The café Shelley suggested for lunch is halfway down on the right-hand side, tucked at the end of an alley no wider than a doorway. If it wasn’t for the handwritten chalkboard advertising homemade lasagna at the Honey Pot Café, I would’ve walked straight past.
I hug my bag a little tighter and glance over my shoulder before I step down the passageway and into a shadowed courtyard. There’s a tattoo parlor dead ahead, and two businesses on either side. To my left is a small New Age gift shop with dream catchers dangling in the window above silver skulls and fat Buddha statues. The smell of the river is gone, replaced by the musky scent of sandalwood incense drifting from the gift shop. The Honey Pot Café is on the right.
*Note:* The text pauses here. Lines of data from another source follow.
(** *** Writes that stay within *)
Lemma spare_audit d f : I d → I (d <| audit_events ::= f |>).
Proof. intros []. by split. Qed.
Lemma spare_put_host d h : open_host (h_id h) → I d → I (d <| hosts ::= <[h_id h := h]> |>).
Proof using Type.
  intros O []. split; try done. intros k r Hr Hv. cbn. rewrite lookup_insert_ne; [by apply sp_host0|].
  intros <-. rewrite (O r Hr) in Hv. done.
Qed.
Lemma spare_put_folder d f : open_folder (f_id f) → I d → I (d <| folders ::= <[f_id f := f]> |>).
Proof using Type.
  intros O []. split; try done. intros k r Hr Hv. cbn. rewrite lookup_insert_ne; [by apply sp_folder0|].
  intros <-. rewrite (O r Hr) in Hv. done.
Qed.
Lemma spare_put_vlan d v : open_vlan (vl_id v) → I d → I (d <| vlans ::= <[vl_id v := v]> |>).
Proof using Type.
  intros O []. split; try done. intros k r Hr Hv. cbn. rewrite lookup_insert_ne; [by apply sp_vlan0|].
  intros <-. rewrite (O r Hr) in Hv. done.
Qed.
Lemma spare_put_vm d v : open_vm (v_id v) → I d → I (d <| vms ::= <[v_id v := v]> |>).
Proof using Type.
  intros O []. split; try done. intros k r Hr Hv. cbn. rewrite lookup_insert_ne; [by eapply sp_vm0|].
  intros <-. rewrite (O r Hr) in Hv. done.
Qed.
Lemma spare_map_vms d (g : Vm → Vm) :
  (∀ k v, vms d0 !! k = Some v → vm_visible s v = false → g v = v) → I d → I (d <| vms ::= fmap g |>).
Proof using Type.
  intros G []. split; try done. intros k v Hk Hv. cbn. rewrite lookup_fmap, (sp_vm0 k v Hk Hv). cbn. f_equal. by eapply G.
Qed.
Lemma spare_map_vlans d (g : Vlan → Vlan) :
  (∀ k v, vlans d0 !! k = Some v → vlan_visible s v = false → g v = v) → I d → I (d <| vlans ::= fmap g |>).
Proof using Type.
  intros G []. split; try done. intros k v Hk Hv. cbn. rewrite lookup_fmap, (sp_vlan0 k v Hk Hv). cbn. f_equal. by eapply G.
Qed.
Lemma spare_delete_vlan d k : open_vlan k → I d → I (d <| vlans ::= delete k |>).
Proof using Type.
  intros O []. split; try done. intros k' r Hr Hv. cbn. rewrite lookup_delete_ne; [by apply sp_vlan0|].
  intros <-. rewrite (O r Hr) in Hv. done.
Qed.
Lemma spare_tags d k S : open_vm k → (∀ vt, vt ∈ S → vt.1 = k) →
  I d → I (d <| vm_tags ::= λ l, filter (λ vt, vt.1 ≠ k) l ∪ S |>).
Proof using Type.
  intros O HS []. split; try done. intros k' v t Hk Hv. cbn. rewrite elem_of_union, elem_of_filter. cbn.
  rewrite (sp_tagged0 k' v t Hk Hv). assert (k' ≠ k) as N by (intros ->; by rewrite (O v Hk) in Hv).
  split; [intros [[_ ?]|H%HS]; [done|by cbn in H]|by left].
Qed.
(** a new row takes a free key *)
Lemma spare_add_task k : keeps (safe I) (add_task k).
Proof using Type.
  intros w Hw. unfold add_task, add_row. rewrite run_query. destruct (tasks (w_db w) !! k_id k) eqn:E; [done|].
  destruct Hw. split; try done. intros i t Ht. cbn. rewrite lookup_insert_ne; [by apply sp_task0|].
  intros <-. apply sp_task0 in Ht. congruence.
Qed.
Lemma spare_add_vm v : keeps (safe I) (add_vm v).
Proof using Type.
  intros w Hw. unfold add_vm, add_row. rewrite run_query. destruct (vms (w_db w) !! v_id v) eqn:E; [done|].
  cbn [is_some]. unfold put_vm. rewrite run_query. destruct (slot_taken (w_db w) v); [done|].
  apply spare_put_vm; [|done]. intros r Hr. destruct (vm_visible s r) eqn:Ev; [done|].
  rewrite (sp_vm _ _ _ Hw _ _ Hr Ev) in E. done.
Qed.
Lemma free_host w k : I (w_db w) → hosts (w_db w) !! k = None → open_host k.
Proof using Type. intros Hw E r Hr. destruct (sees_host s k) eqn:Ev; [done|]. by rewrite (sp_host _ _ _ Hw _ _ Hr Ev) in E. Qed.
Lemma free_folder w k : I (w_db w) → folders (w_db w) !! k = None → open_folder k.
Proof using Type. intros Hw E r Hr. destruct (folder_visible s r) eqn:Ev; [done|]. by rewrite (sp_folder _ _ _ Hw _ _ Hr Ev) in E. Qed.
Lemma free_vlan w k : I (w_db w) → vlans (w_db w) !! k = None → open_vlan k.
Proof using Type. intros Hw E r Hr. destruct (vlan_visible s r) eqn:Ev; [done|]. by rewrite (sp_vlan _ _ _ Hw _ _ Hr Ev) in E. Qed.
When I step through the door, a bell tinkles above my head and I’m hit by the smell of fresh brewed coffee and bacon. The place is small, with a dozen tables covered in gingham tablecloths. The kitchen is at the back behind a long counter covered with cakes and scones and muffins and cookies. Jamie would love it here.
The heat from the oven and the steamy windows adds a coziness to the place, and it must be good food, because there’s not a single table free.
“The breakfast rush is just finishing,” a woman in a black apron says as she shimmies between the tables, carrying four plates heaped with all the trimmings of an English breakfast. It’s your kind of place too, Mark. “I should have a few tables free in about ten minutes. Is that OK?”
I nod and check the time. It’s only ten to twelve. “I’m early anyway. I’ll come back.”
“Grand,” she replies, puffing a loose strand of hair away from her face as she turns and starts gathering empty plates from a group of workmen—decorators, I guess by their paint-spattered overalls.
Back in the cold courtyard I dither for a moment, racking my brain for a purpose, something to fill the next forty minutes. There must be things I need from the shops, but my mind is a blank page.
It’s only when I’m out of the alley, with the gray daylight hurting my eyes, that I catch someone watching me.
CHAPTER 24
The figure is in a doorway across the cobbled road. At first it’s little more than a shadow in the corner of my vision. And if it wasn’t for the shiver traveling through my body, and the sudden jerking movement as the man backs out of sight, I probably wouldn’t have noticed him at all.